European Economic
and Social Committee
Die Meinungsfreiheit ist ein Recht, das wir wertschätzen und verteidigen müssen.
Die Meinungsfreiheit ist ein Recht, das wir wertschätzen und verteidigen müssen.
Gewalt spielt in den sozialen Medien eine zunehmend größere Rolle. Dies kann zu verbaler oder physischer Gewalt gegen jedwede Art von Autorität – Politik, Polizei, Institutionen sowie Privatpersonen – führen. Man hat den Eindruck, dass in den sozialen Medien alles gesagt und alles, ob richtig oder falsch, gerechtfertigt werden kann. So kann ein Einzelner z. B. seine persönliche Unzufriedenheit als legitim empfinden und sich dadurch sogar berechtigt fühlen, den französischen Präsidenten zu ohrfeigen.
Sie sind Vorsitzender der Gruppe Grundrechte und Rechtsstaatlichkeit. Wo muss man angesichts dieser Vorfälle Ihrer Meinung nach eine rote Linie bei den Grund- und den persönlichen Freiheitsrechten ziehen, insbesondere beim Recht auf freie Meinungsäußerung?
Cristian Pîrvulescu: Der Meinungsfreiheit kommt in unseren demokratischen Gesellschaften zentrale Bedeutung zu. Sie ist ein Grundrecht, ohne das die Demokratie nicht funktioniert. Es ist daher nicht weiter verwunderlich, dass sich alle oder zumindest fast alle darauf berufen – selbst jene, die nicht immer die Verteidigung der Demokratie und der Menschenrechte für alle im Sinne haben.
Das Recht auf freie Meinungsäußerung wird allerdings häufig falsch verstanden. Viele glauben, dass es sich dabei um ein absolutes Recht handelt, und führen dieses Argument an, um alle möglichen Entgleisungen zu rechtfertigen. Sprachliche Entgleisungen bereiten aber bisweilen den Boden für tätliche Gewalt, die inakzeptabel ist. Das hat sich bei einer Reihe tragischer Ereignisse in der jüngsten Vergangenheit gezeigt, durch die die Frage der Regulierung der sozialen Medien in den Mittelpunkt der gesellschaftlichen Debatte gerückt ist.

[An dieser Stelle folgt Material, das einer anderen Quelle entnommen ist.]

(* ===== verification/Protocol.v ===== *)
(** The wire protocol of [protocol.c] and [protocol.h]: packets, their
    constructors, [pack_*] and [unpack_*], over the buffers of [Buffer].

    The second half states the wire formats as pure encoders and parsers on
    byte strings, shows that the C routines implement them, and derives from
    that which packets survive a round trip. *)
From stdpp Require Import base numbers option list.
From Stdlib Require Import ZArith Lia.
From S2P Require Import Prelude Buffer.

Local Open Scope Z_scope.

(** * Data *)

Definition OK : Z := 0.
Definition EOOM : Z := 1.

Definition CONNECT : Z := 0x10.
Definition CONNACK : Z := 0x20.
Definition PUBLISH : Z := 0x30.
Definition PUBACK : Z := 0x40.
Definition PUBREC : Z := 0x50.
Definition PUBREL : Z := 0x60.
Definition PUBCOMP : Z := 0x70.
Definition SUBSCRIBE : Z := 0x80.
Definition SUBACK : Z := 0x90.
Definition UNSUBSCRIBE : Z := 0xA0.
Definition UNSUBACK : Z := 0xB0.
Definition PINGREQ : Z := 0xC0.
Definition PINGRESP : Z := 0xD0.
Definition DISCONNECT : Z := 0xF0.

Definition HEADERLEN : Z := 1 + 4.

Record Header := mk_header { opcode : Z; hsize : Z }.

Juristisch gesehen sind die Behörden für die Wahrung der Rechte zuständig. Sie können das Recht auf freie Meinungsäußerung einschränken, jedoch nur im Ausnahmefall und unter strikt geregelten Bedingungen. In einer Demokratie sind derartige Maßnahmen nur im äußersten Bedarfsfall erlaubt, etwa bei einer Bedrohung der nationalen Sicherheit, für den Schutz vor einem Gewaltverbrechen oder auch den Gesundheitsschutz. In einem Rechtsstaat muss im Streitfall ein Gericht entscheiden und festlegen, wo die rote Linie zu ziehen ist. Weder die Exekutive noch Einzelpersonen oder Gruppen dürfen zu Selbstjustiz greifen!

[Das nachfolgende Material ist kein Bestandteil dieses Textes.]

(* ===== verification/Memory.v ===== *)
(** The heap the linked structures and the broker's objects live in.

    Pointers are locations or NULL; an object that is freed leaves the heap, so
    a later access through a stale pointer faults with [Dangling] (locations are
    never reused).  [Obj] is the type of all the objects of a program; a structure
    says by an instance of [Cell] that its records are among them, and reading an
    object at another type faults with [BadCast].  A state that contains a heap
    says so by an instance of [HasHeap]: the operations of [Lists] and [Queues]
    run in any such state. *)
From stdpp Require Import base numbers option list gmap.
From Stdlib Require Import ZArith Lia.
From S2P Require Import Prelude.

(** * The heap and its interfaces *)

Definition loc : Type := positive.
Definition ptr : Type := option loc.

Record Heap (Obj : Type) := mk_heap { cells : gmap loc Obj; next_loc : loc }.
Global Arguments mk_heap {Obj}.
Global Arguments cells {Obj}.
Global Arguments next_loc {Obj}.

Class Cell (Obj A : Type) := {
  inj : A → Obj;
  prj : Obj → option A;
  prj_inj a : prj (inj a) = Some a;
  inj_prj o a : prj o = Some a → o = inj a
}.

Class HasHeap (S Obj : Type) := {
  get_heap : S → Heap Obj;
  set_heap : Heap Obj → S → S;
  get_set_heap h s : get_heap (set_heap h s) = h;
  set_set_heap h h' s : set_heap h (set_heap h' s) = set_heap h s;
  set_get_heap s : set_heap (get_heap s) s = s
}.

(** Object types are built as sums of the structures of a program. *)
#[export] Instance cell_self A : Cell A A | 0.
Proof. by refine {| inj a := a; prj := Some |}; [|intros ?? [= ->]]. Defined.
#[export] Instance cell_inl A B X `{Cell A X} : Cell (A + B) X | 1.
Proof.
  refine {| inj a := inl (inj a); prj o := match o with inl a => prj a | inr _ => None end |}.
  - intros a. apply prj_inj.
  - intros [o|o] a; [|done]. intros Hp. f_equal. by apply inj_prj.
Defined.
#[export] Instance cell_inr A B X `{Cell B X} : Cell (A + B) X | 2.
Proof.
  refine {| inj b := inr (inj b); prj o := match o with inr b => prj b | inl _ => None end |}.
  - intros a. apply prj_inj.
  - intros [o|o] a; [done|]. intros Hp. f_equal. by apply inj_prj.
Defined.

#[export] Instance heap_has_heap Obj : HasHeap (Heap Obj) Obj.
Proof. by refine {| get_heap h := h; set_heap h _ := h |}. Defined.

Section Memory.
Context {St Obj : Type} `{HasHeap St Obj}.

(** The object at a location. *)
Definition at_loc (s : St) (l : loc) : option Obj := cells (get_heap s) !! l.

Definition update (l : loc) (o : Obj) (s : St) : St :=
  set_heap (mk_heap (<[l := o]> (cells (get_heap s))) (next_loc (get_heap s))) s.

Definition remove (l : loc) (s : St) : St :=
  set_heap (mk_heap (delete l (cells (get_heap s))) (next_loc (get_heap s))) s.

(** [malloc] of an object, initialised; an allocation that fails ends the
    process, so it has no result to model. *)
Definition malloc {A} `{Cell Obj A} (a : A) : M St loc := λ s,
  let h := get_heap s in
  Ok (next_loc h, set_heap (mk_heap (<[next_loc h := inj a]> (cells h)) (Pos.succ (next_loc h))) s).

Definition deref {A} `{Cell Obj A} (p : ptr) : M St A := λ s,
  l ← of_option NullDeref p;
  o ← of_option Dangling (at_loc s l);
  a ← of_option BadCast (prj o);
  Ok (a, s).

(** [*p = a]: the object must exist, at the same type. *)
Definition assign {A} `{Cell Obj A} (p : ptr) (a : A) : M St () := λ s,
  l ← of_option NullDeref p;
  o ← of_option Dangling (at_loc s l);
  _ ← of_option BadCast (prj o : option A);
  Ok ((), update l (inj a) s).

Definition free (p : ptr) : M St () := λ s,
  match p with
  | None => Ok ((), s)
  | Some l => _ ← of_option Dangling (at_loc s l); Ok ((), remove l s)
  end.

(** Every object was allocated. *)
Definition heap_wf (s : St) : Prop :=
  ∀ l o, at_loc s l = Some o → (l < next_loc (get_heap s))%positive.

(** * Lemmas *)

Definition fresh_loc (s : St) : loc := next_loc (get_heap s).

Lemma heap_wf_fresh s : heap_wf s → at_loc s (fresh_loc s) = None.
Proof.
  intros Hwf. destruct (at_loc s (fresh_loc s)) as [o|] eqn:Ho; [|done].
  apply Hwf in Ho. unfold fresh_loc in Ho. lia.
Qed.

Lemma heap_wf_ne s l o : heap_wf s → at_loc s l = Some o → l ≠ fresh_loc s.
Proof. intros Hwf Hl ->. by rewrite heap_wf_fresh in Hl. Qed.

Lemma at_update l o s l' : at_loc (update l o s) l' = if decide (l = l') then Some o else at_loc s l'.
Proof. unfold at_loc, update. rewrite get_set_heap. apply lookup_insert. Qed.

Lemma at_update_eq l o s : at_loc (update l o s) l = Some o.
Proof. by rewrite at_update, decide_True. Qed.

Lemma at_update_ne l o s l' : l ≠ l' → at_loc (update l o s) l' = at_loc s l'.
Proof. intros. by rewrite at_update, decide_False. Qed.

Lemma at_remove l s l' : at_loc (remove l s) l' = if decide (l = l') then None else at_loc s l'.
Proof. unfold at_loc, remove. rewrite get_set_heap. apply lookup_delete. Qed.

Lemma update_wf l o s : heap_wf s → (l < fresh_loc s)%positive → heap_wf (update l o s).
Proof.
  intros Hwf Hl l' o'. rewrite at_update. unfold update. rewrite get_set_heap. cbn.
  case_decide; [by subst; intros|apply Hwf].
Qed.

Lemma remove_wf l s : heap_wf s → heap_wf (remove l s).
Proof.
  intros Hwf l' o'. rewrite at_remove. unfold remove. rewrite get_set_heap. cbn.
  case_decide; [done|apply Hwf].
Qed.

(** What is written to an object about to be freed does not matter. *)
Lemma remove_update l o s : remove l (update l o s) = remove l s.
Proof. unfold remove, update. rewrite get_set_heap, set_set_heap. cbn. by rewrite delete_insert_eq. Qed.

Lemma fresh_update l o s : fresh_loc (update l o s) = fresh_loc s.
Proof. unfold fresh_loc, update. by rewrite get_set_heap. Qed.

Lemma fresh_remove l s : fresh_loc (remove l s) = fresh_loc s.
Proof. unfold fresh_loc, remove. by rewrite get_set_heap. Qed.

(** The state after an allocation. *)
Definition alloc {A} `{Cell Obj A} (a : A) (s : St) : St :=
  set_heap (mk_heap (<[fresh_loc s := inj a]> (cells (get_heap s))) (Pos.succ (fresh_loc s))) s.

Lemma malloc_run {A} `{Cell Obj A} (a : A) s : malloc a s = Ok (fresh_loc s, alloc a s).
Proof. done. Qed.

Lemma at_alloc {A} `{Cell Obj A} (a : A) s l :
  at_loc (alloc a s) l = if decide (fresh_loc s = l) then Some (inj a) else at_loc s l.
Proof. unfold at_loc, alloc. rewrite get_set_heap. apply lookup_insert. Qed.

Lemma fresh_alloc {A} `{Cell Obj A} (a : A) s : fresh_loc (alloc a s) = Pos.succ (fresh_loc s).
Proof. unfold fresh_loc, alloc. by rewrite get_set_heap. Qed.

Lemma alloc_wf {A} `{Cell Obj A} (a : A) s : heap_wf s → heap_wf (alloc a s).
Proof.
  intros Hwf l o. change (next_loc (get_heap (alloc a s))) with (fresh_loc (alloc a s)).
  rewrite at_alloc, fresh_alloc. case_decide as Hd; [intros; subst; lia|].
  intros Hl%Hwf. unfold fresh_loc. lia.
Qed.

Lemma deref_run {A} `{Cell Obj A} l (a : A) s : at_loc s l = Some (inj a) →
  deref (Some l) s = Ok (a, s).
Proof. intros Hl. unfold deref. cbn. rewrite Hl. cbn. by rewrite prj_inj. Qed.

Lemma deref_inv {A} `{Cell Obj A} p (a : A) s s' : deref p s = Ok (a, s') →
  ∃ l, p = Some l ∧ at_loc s l = Some (inj a) ∧ s' = s.
Proof.
  unfold deref. destruct p as [l|]; [|done]. cbn.
  destruct (at_loc s l) as [o|] eqn:Ho; [|done]. cbn.
  destruct (prj o) as [a'|] eqn:Ha; [|done]. cbn. intros [= <- <-].
  exists l. rewrite (inj_prj _ _ Ha) in Ho. done.
Qed.

Lemma deref_dangling {A} `{Cell Obj A} l s : at_loc s l = None →
  deref (A := A) (Some l) s = Err Dangling.
Proof. intros Hl. unfold deref. cbn. by rewrite Hl. Qed.

Lemma assign_run {A} `{Cell Obj A} l (a a' : A) s : at_loc s l = Some (inj a) →
  assign (Some l) a' s = Ok ((), update l (inj a') s).
Proof. intros Hl. unfold assign. cbn. rewrite Hl. cbn. by rewrite prj_inj. Qed.

Lemma free_run l o s : at_loc s l = Some o → free (Some l) s = Ok ((), remove l s).
Proof. intros Hl. unfold free. by rewrite Hl. Qed.

End Memory.

Section MoreLemmas.
Context {St Obj : Type} `{HasHeap St Obj}.

Lemma at_remove_ne l (s : St) l' : l ≠ l' → at_loc (remove l s) l' = at_loc s l'.
Proof. intros. by rewrite at_remove, decide_False. Qed.

Lemma at_alloc_eq {A} `{Cell Obj A} (a : A) (s : St) :
  at_loc (alloc a s) (fresh_loc s) = Some (inj a).
Proof. by rewrite at_alloc, decide_True. Qed.

Lemma at_alloc_ne {A} `{Cell Obj A} (a : A) (s : St) l : l ≠ fresh_loc s →
  at_loc (alloc a s) l = at_loc s l.
Proof. intros. by rewrite at_alloc, decide_False. Qed.

End MoreLemmas.

(** Operations that change nothing but the heap. *)
Section HeapOnly.
Context {St Obj : Type} `{HasHeap St Obj}.

Definition heap_only {A} (m : M St A) : Prop :=
  ∀ s a s', m s = Ok (a, s') → s' = set_heap (get_heap s') s.

Lemma heap_only_state {A} (m : M St A) : (∀ s a s', m s = Ok (a, s') → s' = s) → heap_only m.
Proof. intros Hm s a s' E. apply Hm in E as ->. by rewrite set_get_heap. Qed.

Lemma heap_only_set {A} (m : M St A) : (∀ s a s', m s = Ok (a, s') → ∃ h, s' = set_heap h s) → heap_only m.
Proof. intros Hm s a s' E. destruct (Hm s a s' E) as [h ->]. by rewrite get_set_heap. Qed.

Lemma heap_only_ret {A} (a : A) : heap_only (mret a).
Proof. apply heap_only_state. by intros s b s' [= _ ->]. Qed.

Lemma heap_only_lift {A} (r : res A) : heap_only (lift r).
Proof. apply heap_only_state. intros s b s'. destruct r; [by intros [= _ ->]|done]. Qed.

Lemma heap_only_bind {A B} (m : M St A) (f : A → M St B) :
  heap_only m → (∀ a, heap_only (f a)) → heap_only (m ≫= f).
Proof.
  intros Hm Hf s b s'. unfold mbind, M_bind. destruct (m s) as [[a s1]|] eqn:E; [|done].
  intros E'. apply Hm in E. apply Hf in E'. rewrite E, set_set_heap in E'. exact E'.
Qed.

Lemma heap_only_deref {A} `{Cell Obj A} p : heap_only (deref (A := A) p).
Proof. apply heap_only_state. by intros s a s' (? & _ & _ & ->)%deref_inv. Qed.

Lemma heap_only_malloc {A} `{Cell Obj A} (a : A) : heap_only (malloc a).
Proof. apply heap_only_set. intros s l s' [= _ <-]. eauto. Qed.

Lemma heap_only_assign {A} `{Cell Obj A} p (a : A) : heap_only (assign p a).
Proof.
  apply heap_only_set. intros s l s'. unfold assign. destruct p; [|done]. cbn.
  destruct (at_loc s _) as [o|]; [|done]. cbn. destruct (prj o : option A); [|done].
  intros [= _ <-]. unfold update. eauto.
Qed.

Lemma heap_only_free p : heap_only (free p).
Proof.
  apply heap_only_set. intros s l s'. unfold free. destruct p; [|intros [= _ <-]].
  - cbn. destruct (at_loc s _); [|done]. intros [= _ <-]. unfold remove. eauto.
  - exists (get_heap s). by rewrite set_get_heap.
Qed.

End HeapOnly.

(** Proves that a sequence of commands is [heap_only]. *)
Ltac heap_only :=
  repeat first
    [ assumption | apply heap_only_ret | apply heap_only_lift | apply heap_only_deref
    | apply heap_only_malloc | apply heap_only_assign | apply heap_only_free
    | apply heap_only_bind; [|intros ?] | case_decide | case_match ].

(** Finds the object at a location through the writes, frees and allocations of
    the state. *)
Ltac heap_lookup :=
  repeat first
    [ eassumption
    | rewrite at_update_eq; reflexivity
    | rewrite at_alloc_eq; reflexivity
    | rewrite at_update_ne by (done || congruence)
    | rewrite at_remove_ne by (done || congruence)
    | rewrite at_alloc_ne by (done || congruence) ].

(** Runs the first command of a sequence. *)
Ltac run_malloc := erewrite M_bind_run; [|eapply (@malloc_run)].
Ltac run_deref := erewrite M_bind_run; [|eapply (@deref_run); heap_lookup].
Ltac run_assign := erewrite M_bind_run; [|eapply (@assign_run); heap_lookup].
Ltac run_free := erewrite M_bind_run; [|eapply (@free_run); heap_lookup].

#[export] Hint Resolve update_wf remove_wf alloc_wf : c_model.
#[export] Hint Rewrite @fresh_update @fresh_remove @fresh_alloc : c_model.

Für die politische Führung ist natürlich die Versuchung groß, die Meinungsfreiheit einzuschränken, um Forderungen abzuwehren und Proteste der Bevölkerung zu verhindern. Im Zeitalter der sozialen Medien funktioniert althergebrachte Zensur jedoch schlicht nicht mehr. Daher ist in dieser Frage eine Verschiebung hin zum Pendant der Meinungsfreiheit, dem Recht auf Information, zu beobachten. Heutzutage ist es sehr schwierig, faktenbasierte Informationen von Desinformation zu unterscheiden, die mit bestimmten Absichten gezielt verbreitet wird.

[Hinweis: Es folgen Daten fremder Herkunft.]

(* ===== verification/Chain.v ===== *)
(** Chains of cells linked by their [next] pointers, shared by the lists of
    [list.c] and the queues of [queue.c].  The two have nodes of their own types:
    [node d n] is the object of a node with data [d] and successor [n]. *)
From stdpp Require Import base numbers option list gmap.
From Stdlib Require Import ZArith Lia.
From S2P Require Import Prelude Memory.

Section Chain.
Context {St Obj : Type} `{HasHeap St Obj} (node : ptr → ptr → Obj).

(** [xs] lists the nodes from [p] to [q] with their data. *)
Fixpoint chain (s : St) (p : ptr) (xs : list (loc * ptr)) (q : ptr) : Prop :=
  match xs with
  | [] => p = q
  | (l, d) :: xs => p = Some l ∧ ∃ n, at_loc s l = Some (node d n) ∧ chain s n xs q
  end.

Lemma chain_frame s s' p xs q :
  (∀ l, l ∈ xs.*1 → at_loc s' l = at_loc s l) → chain s p xs q → chain s' p xs q.
Proof.
  revert p. induction xs as [|[l d] xs IH]; intros p Hf; [done|].
  cbn in *. intros (-> & n & Hl & Hxs). split; [done|]. exists n. split.
  - by rewrite Hf by left.
  - apply IH; [|done]. intros l' Hl'. apply Hf. by right.
Qed.

Lemma chain_app s p xs ys q :
  chain s p (xs ++ ys) q ↔ ∃ m, chain s p xs m ∧ chain s m ys q.
Proof.
  revert p. induction xs as [|[l d] xs IH]; intros p; cbn; [naive_solver|].
  setoid_rewrite IH. naive_solver.
Qed.

Lemma chain_at s p xs q l d : chain s p xs q → (l, d) ∈ xs → ∃ n, at_loc s l = Some (node d n).
Proof.
  revert p. induction xs as [|[l' d'] xs IH]; intros p; [by intros _ ?%not_elem_of_nil|].
  cbn. intros (-> & n & Hl & Hxs) [[= -> ->]|Hin]%elem_of_cons; [by exists n|by eapply IH].
Qed.

Lemma chain_allocated s p xs q l : chain s p xs q → l ∈ xs.*1 → ∃ o, at_loc s l = Some o.
Proof.
  intros Hs ([l' d'] & -> & Hin)%list_elem_of_fmap. destruct (chain_at _ _ _ _ _ _ Hs Hin). eauto.
Qed.

(** Writing, freeing or allocating outside the chain leaves it alone. *)
Lemma chain_update s p xs q l o : l ∉ xs.*1 → chain s p xs q → chain (update l o s) p xs q.
Proof.
  intros Hl. apply chain_frame. intros l' Hl'. apply at_update_ne. by intros ->.
Qed.

Lemma chain_remove s p xs q l : l ∉ xs.*1 → chain s p xs q → chain (remove l s) p xs q.
Proof.
  intros Hl. apply chain_frame. intros l' Hl'. rewrite at_remove. by rewrite decide_False by naive_solver.
Qed.

Lemma chain_alloc {A} `{Cell Obj A} s p xs q (a : A) : heap_wf s → chain s p xs q →
  chain (alloc a s) p xs q.
Proof.
  intros Hwf Hs. apply (chain_frame s); [|done]. intros l Hl.
  destruct (chain_allocated _ _ _ _ _ Hs Hl) as [o Ho]. rewrite at_alloc.
  rewrite decide_False; [done|]. intros Heq. by apply (heap_wf_ne s l o Hwf Ho).
Qed.

(** A new location is not in the chain. *)
Lemma chain_fresh s p xs q : heap_wf s → chain s p xs q → fresh_loc s ∉ xs.*1.
Proof.
  intros Hwf Hs Hin. destruct (chain_allocated _ _ _ _ _ Hs Hin) as [o Ho].
  by apply (heap_wf_ne s _ o Hwf Ho).
Qed.

(** The last node of a chain. *)
Lemma chain_last s p xs x d : chain s p (xs ++ [(x, d)]) None →
  at_loc s x = Some (node d None) ∧ chain s p xs (Some x).
Proof.
  rewrite chain_app. intros (m & Hxs & -> & n & Hx & Hn). cbn in Hn. subst. done.
Qed.

(** The first node of a chain starts it. *)
Lemma chain_head s p xs : chain s p xs None → p = head xs.*1.
Proof. destruct xs as [|[x d] xs]; [done|]. by intros [-> _]. Qed.

End Chain.

Lemma last_fst_snoc (xs : list (loc * ptr)) x d : last (xs ++ [(x, d)]).*1 = Some x.
Proof. rewrite fmap_app. apply last_snoc. Qed.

Klar ist, dass die Verfechterinnen und Verfechter eines wahrheitsbasierten Ansatzes, also etwa beim Investigativjournalismus oder Menschenrechtsaktivismus, an vorderster Front stehen. Missfällt ihre Arbeit bestimmten Persönlichkeiten in führender Position oder auch bestimmten Gruppen, ist es heutzutage einfacher, sie im Internet zu verunglimpfen, sie in den klassischen bzw. sozialen Medien als Staatsfeinde oder ausländische Agenten darzustellen, anstatt sie zu zensieren. In diesem Zusammenhang denkt man sofort an die maltesische Journalistin Daphne Caruana Galizia. Vor ihrer Ermordung wurden gegen sie mehrere Dutzend missbräuchlicher Klagen (sogenannte Einschüchterungs- oder „SLAPP“-Klagen) angestrengt. Da sie damit nicht zum Schweigen gebracht werden konnte, beschlossen einige, sie zu töten! Die zunehmende Gewalt gegen Journalistinnen und Journalisten in Europa veranschaulicht glasklar, dass die Meinungsfreiheit ein Recht ist, das wir angesichts dieser neuen Realität wertschätzen und mit Nachdruck verteidigen müssen.